*** SOURCE DATA
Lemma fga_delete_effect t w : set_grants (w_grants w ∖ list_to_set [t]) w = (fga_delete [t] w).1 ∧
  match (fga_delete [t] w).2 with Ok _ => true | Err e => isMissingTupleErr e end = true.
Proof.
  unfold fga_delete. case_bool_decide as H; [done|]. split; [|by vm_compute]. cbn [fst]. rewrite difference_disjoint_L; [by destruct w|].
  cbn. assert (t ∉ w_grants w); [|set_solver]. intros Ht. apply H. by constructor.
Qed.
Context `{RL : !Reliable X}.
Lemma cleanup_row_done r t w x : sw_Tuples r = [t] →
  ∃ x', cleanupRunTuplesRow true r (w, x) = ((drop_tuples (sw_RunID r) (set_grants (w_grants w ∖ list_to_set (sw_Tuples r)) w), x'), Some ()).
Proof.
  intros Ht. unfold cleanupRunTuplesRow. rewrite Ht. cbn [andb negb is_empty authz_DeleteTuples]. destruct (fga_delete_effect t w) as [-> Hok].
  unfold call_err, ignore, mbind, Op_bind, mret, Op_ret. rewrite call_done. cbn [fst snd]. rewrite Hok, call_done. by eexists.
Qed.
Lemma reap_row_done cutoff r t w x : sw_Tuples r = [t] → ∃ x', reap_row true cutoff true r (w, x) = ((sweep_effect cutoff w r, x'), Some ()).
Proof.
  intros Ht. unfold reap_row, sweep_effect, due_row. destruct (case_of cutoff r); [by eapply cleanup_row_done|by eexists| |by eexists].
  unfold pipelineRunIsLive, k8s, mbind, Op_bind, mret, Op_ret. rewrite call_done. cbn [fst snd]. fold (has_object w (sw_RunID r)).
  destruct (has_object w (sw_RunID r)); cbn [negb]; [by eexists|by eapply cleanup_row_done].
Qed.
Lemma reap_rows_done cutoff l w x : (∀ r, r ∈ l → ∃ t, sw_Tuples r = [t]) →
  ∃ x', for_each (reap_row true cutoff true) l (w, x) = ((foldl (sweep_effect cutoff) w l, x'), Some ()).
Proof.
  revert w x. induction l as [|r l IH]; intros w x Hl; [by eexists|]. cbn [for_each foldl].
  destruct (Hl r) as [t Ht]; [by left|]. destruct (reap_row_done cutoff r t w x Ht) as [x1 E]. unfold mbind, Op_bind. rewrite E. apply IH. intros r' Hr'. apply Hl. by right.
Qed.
******
*** SOURCE DATA
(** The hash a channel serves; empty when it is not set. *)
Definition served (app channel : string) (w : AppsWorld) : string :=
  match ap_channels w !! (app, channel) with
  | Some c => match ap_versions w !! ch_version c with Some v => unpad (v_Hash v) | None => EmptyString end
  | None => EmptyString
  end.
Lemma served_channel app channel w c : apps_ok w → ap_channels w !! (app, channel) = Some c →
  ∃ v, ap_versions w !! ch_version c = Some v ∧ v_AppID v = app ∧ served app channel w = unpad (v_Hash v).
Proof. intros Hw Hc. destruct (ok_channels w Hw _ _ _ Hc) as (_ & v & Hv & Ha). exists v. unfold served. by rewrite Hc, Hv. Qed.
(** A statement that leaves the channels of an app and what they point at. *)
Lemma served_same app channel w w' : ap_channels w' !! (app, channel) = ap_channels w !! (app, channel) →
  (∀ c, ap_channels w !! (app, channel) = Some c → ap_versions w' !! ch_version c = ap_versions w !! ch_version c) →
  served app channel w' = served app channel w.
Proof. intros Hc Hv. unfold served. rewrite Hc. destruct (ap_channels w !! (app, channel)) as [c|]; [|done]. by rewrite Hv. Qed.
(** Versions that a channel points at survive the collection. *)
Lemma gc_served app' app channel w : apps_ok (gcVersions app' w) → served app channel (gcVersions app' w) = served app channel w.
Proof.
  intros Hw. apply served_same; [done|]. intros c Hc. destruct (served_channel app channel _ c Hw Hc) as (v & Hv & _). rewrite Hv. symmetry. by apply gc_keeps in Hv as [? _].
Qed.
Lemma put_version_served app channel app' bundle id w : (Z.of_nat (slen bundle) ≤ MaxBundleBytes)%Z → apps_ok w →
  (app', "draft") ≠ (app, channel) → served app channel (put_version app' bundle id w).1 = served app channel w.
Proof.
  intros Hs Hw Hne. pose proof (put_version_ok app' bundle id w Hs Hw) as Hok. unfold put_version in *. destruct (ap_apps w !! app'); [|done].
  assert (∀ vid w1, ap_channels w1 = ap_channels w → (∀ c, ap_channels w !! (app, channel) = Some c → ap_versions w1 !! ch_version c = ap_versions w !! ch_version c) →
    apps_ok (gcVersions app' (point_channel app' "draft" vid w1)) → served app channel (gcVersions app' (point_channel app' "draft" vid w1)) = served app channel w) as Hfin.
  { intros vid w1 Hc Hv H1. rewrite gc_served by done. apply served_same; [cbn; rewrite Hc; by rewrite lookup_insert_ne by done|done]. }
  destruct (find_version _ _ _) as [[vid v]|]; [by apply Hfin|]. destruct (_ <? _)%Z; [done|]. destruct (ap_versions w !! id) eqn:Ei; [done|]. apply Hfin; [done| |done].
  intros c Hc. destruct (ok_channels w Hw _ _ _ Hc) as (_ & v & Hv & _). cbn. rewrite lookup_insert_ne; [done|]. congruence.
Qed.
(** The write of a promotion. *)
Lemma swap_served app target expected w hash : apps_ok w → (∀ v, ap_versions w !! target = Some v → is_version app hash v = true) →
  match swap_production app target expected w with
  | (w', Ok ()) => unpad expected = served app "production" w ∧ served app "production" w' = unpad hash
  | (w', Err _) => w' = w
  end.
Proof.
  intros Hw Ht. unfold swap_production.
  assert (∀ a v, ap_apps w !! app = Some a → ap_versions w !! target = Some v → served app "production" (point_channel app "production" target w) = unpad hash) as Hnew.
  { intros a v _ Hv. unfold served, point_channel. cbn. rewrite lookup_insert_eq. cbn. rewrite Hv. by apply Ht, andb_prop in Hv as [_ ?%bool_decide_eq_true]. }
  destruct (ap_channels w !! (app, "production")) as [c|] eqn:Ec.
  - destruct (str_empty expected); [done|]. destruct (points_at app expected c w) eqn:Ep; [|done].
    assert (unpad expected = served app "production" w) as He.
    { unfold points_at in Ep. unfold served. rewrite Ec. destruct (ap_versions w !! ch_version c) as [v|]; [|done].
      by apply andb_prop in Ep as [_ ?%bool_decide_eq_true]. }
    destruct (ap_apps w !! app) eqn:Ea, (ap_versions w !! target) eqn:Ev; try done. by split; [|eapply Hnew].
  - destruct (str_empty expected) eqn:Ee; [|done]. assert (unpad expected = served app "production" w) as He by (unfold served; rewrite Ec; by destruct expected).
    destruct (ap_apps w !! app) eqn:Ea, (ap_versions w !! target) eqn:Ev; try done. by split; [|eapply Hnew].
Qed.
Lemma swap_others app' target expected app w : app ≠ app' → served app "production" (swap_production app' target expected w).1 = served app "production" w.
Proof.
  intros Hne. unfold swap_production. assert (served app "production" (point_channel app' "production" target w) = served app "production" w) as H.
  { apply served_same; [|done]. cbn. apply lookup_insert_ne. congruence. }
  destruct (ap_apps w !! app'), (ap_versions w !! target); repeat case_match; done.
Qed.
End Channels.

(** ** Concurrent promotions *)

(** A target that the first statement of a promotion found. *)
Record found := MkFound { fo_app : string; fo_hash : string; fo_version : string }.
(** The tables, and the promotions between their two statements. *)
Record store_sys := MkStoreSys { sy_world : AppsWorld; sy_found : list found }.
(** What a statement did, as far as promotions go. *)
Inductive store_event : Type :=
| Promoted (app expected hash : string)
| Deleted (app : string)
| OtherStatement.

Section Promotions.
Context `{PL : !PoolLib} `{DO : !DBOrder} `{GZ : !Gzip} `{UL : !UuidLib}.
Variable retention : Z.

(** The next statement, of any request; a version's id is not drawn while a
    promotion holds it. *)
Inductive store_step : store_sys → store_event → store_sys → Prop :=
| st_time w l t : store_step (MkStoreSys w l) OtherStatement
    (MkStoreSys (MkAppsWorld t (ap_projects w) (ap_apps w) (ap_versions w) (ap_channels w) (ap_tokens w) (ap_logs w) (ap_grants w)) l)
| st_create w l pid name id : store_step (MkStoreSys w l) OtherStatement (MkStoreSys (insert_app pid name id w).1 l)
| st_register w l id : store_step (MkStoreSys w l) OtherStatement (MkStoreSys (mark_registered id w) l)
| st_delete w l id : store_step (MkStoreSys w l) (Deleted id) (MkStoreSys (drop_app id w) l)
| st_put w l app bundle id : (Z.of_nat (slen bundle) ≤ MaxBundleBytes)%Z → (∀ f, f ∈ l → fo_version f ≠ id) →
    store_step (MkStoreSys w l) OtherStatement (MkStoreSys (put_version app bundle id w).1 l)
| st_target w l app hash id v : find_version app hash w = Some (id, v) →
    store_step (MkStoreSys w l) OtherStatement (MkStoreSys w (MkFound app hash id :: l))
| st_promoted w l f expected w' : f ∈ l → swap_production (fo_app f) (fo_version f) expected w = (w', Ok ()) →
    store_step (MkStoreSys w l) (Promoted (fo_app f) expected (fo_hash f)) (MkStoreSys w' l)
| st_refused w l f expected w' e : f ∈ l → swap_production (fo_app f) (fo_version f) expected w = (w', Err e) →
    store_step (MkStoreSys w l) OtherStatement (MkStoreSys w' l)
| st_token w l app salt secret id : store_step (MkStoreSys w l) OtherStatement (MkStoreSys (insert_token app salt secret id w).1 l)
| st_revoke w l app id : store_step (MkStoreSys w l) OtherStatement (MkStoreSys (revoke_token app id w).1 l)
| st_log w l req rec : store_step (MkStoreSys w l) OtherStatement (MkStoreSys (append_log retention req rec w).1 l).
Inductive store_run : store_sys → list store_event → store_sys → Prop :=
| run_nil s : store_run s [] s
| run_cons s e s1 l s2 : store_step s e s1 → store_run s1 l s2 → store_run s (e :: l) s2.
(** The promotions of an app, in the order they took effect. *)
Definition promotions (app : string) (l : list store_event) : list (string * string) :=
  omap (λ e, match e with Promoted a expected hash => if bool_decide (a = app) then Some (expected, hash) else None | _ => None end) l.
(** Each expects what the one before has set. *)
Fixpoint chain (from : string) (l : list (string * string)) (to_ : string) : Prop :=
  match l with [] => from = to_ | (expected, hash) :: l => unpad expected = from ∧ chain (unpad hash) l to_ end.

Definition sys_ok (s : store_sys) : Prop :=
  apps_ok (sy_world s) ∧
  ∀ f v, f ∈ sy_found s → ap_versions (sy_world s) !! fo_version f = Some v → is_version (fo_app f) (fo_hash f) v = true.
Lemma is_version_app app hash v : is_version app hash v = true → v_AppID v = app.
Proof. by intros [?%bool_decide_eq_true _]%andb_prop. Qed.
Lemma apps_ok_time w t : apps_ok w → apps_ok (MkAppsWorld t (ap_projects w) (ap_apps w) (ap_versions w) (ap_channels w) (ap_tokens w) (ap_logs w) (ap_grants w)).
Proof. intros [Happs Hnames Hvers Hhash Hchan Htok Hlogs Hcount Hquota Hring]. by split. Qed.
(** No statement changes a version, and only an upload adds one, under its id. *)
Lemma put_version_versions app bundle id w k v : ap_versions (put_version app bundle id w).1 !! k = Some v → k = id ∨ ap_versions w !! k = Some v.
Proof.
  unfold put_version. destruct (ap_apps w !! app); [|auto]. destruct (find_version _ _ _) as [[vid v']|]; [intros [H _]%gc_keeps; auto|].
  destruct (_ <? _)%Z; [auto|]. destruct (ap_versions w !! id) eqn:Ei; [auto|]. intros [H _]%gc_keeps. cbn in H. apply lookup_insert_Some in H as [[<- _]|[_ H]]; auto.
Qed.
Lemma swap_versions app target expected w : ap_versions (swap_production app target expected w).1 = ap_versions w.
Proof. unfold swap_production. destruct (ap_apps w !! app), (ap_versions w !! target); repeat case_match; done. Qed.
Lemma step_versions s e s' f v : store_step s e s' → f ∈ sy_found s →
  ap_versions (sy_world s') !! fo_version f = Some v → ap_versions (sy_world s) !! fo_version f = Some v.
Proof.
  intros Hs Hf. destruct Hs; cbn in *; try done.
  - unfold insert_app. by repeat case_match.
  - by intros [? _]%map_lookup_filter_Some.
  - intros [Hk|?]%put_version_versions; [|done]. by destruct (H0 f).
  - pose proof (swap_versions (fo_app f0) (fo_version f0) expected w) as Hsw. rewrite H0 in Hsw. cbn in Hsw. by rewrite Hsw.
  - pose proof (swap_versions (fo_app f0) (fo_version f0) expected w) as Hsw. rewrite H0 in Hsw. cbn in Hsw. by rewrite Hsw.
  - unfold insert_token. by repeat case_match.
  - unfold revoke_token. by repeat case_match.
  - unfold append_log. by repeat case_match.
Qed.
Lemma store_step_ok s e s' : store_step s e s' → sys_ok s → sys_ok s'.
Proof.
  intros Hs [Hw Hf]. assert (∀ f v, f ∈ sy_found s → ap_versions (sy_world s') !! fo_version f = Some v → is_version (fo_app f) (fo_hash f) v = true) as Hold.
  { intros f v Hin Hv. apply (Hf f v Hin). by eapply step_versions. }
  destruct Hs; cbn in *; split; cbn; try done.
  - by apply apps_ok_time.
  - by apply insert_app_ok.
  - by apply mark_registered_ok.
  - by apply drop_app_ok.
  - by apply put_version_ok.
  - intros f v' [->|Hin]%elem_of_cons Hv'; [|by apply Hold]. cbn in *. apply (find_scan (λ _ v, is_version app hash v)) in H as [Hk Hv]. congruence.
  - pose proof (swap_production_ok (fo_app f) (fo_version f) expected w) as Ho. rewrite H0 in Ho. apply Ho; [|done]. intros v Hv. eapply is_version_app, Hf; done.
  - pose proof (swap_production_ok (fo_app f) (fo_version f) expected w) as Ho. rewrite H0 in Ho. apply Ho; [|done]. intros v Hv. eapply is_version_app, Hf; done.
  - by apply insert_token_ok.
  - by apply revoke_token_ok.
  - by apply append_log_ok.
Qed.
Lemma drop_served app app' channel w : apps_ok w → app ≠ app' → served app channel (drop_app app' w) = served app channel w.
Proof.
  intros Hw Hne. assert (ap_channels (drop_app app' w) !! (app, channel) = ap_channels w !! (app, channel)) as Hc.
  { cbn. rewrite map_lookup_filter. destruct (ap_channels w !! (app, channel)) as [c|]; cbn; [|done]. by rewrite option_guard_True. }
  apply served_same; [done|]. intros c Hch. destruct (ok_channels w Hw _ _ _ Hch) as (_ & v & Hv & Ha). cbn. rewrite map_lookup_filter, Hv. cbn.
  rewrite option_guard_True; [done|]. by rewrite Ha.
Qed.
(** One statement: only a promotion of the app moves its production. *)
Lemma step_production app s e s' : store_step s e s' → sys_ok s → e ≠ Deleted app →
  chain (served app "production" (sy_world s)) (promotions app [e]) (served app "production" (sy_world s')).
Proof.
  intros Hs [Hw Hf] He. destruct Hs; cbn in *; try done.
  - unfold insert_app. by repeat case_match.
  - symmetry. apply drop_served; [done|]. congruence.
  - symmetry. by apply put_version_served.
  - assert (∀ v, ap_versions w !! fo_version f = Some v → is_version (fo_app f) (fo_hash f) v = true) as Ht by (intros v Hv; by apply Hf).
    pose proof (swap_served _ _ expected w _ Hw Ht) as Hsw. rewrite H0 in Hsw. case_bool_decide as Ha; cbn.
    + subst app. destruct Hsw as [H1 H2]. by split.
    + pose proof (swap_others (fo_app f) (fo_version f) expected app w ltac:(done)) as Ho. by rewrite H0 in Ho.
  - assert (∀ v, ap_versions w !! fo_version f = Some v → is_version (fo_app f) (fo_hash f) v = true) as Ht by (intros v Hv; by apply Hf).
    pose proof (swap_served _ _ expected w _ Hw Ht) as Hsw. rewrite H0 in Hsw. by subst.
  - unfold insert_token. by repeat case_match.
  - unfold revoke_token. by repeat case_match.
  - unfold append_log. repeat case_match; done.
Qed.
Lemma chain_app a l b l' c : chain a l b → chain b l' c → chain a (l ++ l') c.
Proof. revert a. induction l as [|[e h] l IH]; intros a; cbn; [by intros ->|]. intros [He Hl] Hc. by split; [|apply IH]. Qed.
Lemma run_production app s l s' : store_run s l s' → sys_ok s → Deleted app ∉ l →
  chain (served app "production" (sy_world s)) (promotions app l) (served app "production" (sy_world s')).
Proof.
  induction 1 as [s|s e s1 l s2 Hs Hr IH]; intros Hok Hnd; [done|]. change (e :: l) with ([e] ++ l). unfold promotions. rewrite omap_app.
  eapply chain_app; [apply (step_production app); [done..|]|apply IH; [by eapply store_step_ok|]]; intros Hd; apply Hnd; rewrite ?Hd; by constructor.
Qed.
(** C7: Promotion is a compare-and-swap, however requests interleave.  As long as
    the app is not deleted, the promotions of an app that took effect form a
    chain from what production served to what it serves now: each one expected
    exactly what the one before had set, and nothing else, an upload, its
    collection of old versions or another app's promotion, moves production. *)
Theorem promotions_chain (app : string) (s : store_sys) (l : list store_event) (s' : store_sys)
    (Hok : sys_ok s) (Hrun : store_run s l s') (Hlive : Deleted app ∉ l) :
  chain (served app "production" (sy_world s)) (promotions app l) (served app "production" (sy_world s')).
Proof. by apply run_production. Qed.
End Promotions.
******
● PROBLEM REQUIREMENTS: Reproduce exactly the section above that begins at the line containing "match l with" and ends at the line containing "f) v = true.", leaving out all other lines.

● RESULT OF THIS EXERCISE:
  match l with [] => from = to_ | (expected, hash) :: l => unpad expected = from ∧ chain (unpad hash) l to_ end.

Definition sys_ok (s : store_sys) : Prop :=
  apps_ok (sy_world s) ∧
  ∀ f v, f ∈ sy_found s → ap_versions (sy_world s) !! fo_version f = Some v → is_version (fo_app f) (fo_hash f) v = true.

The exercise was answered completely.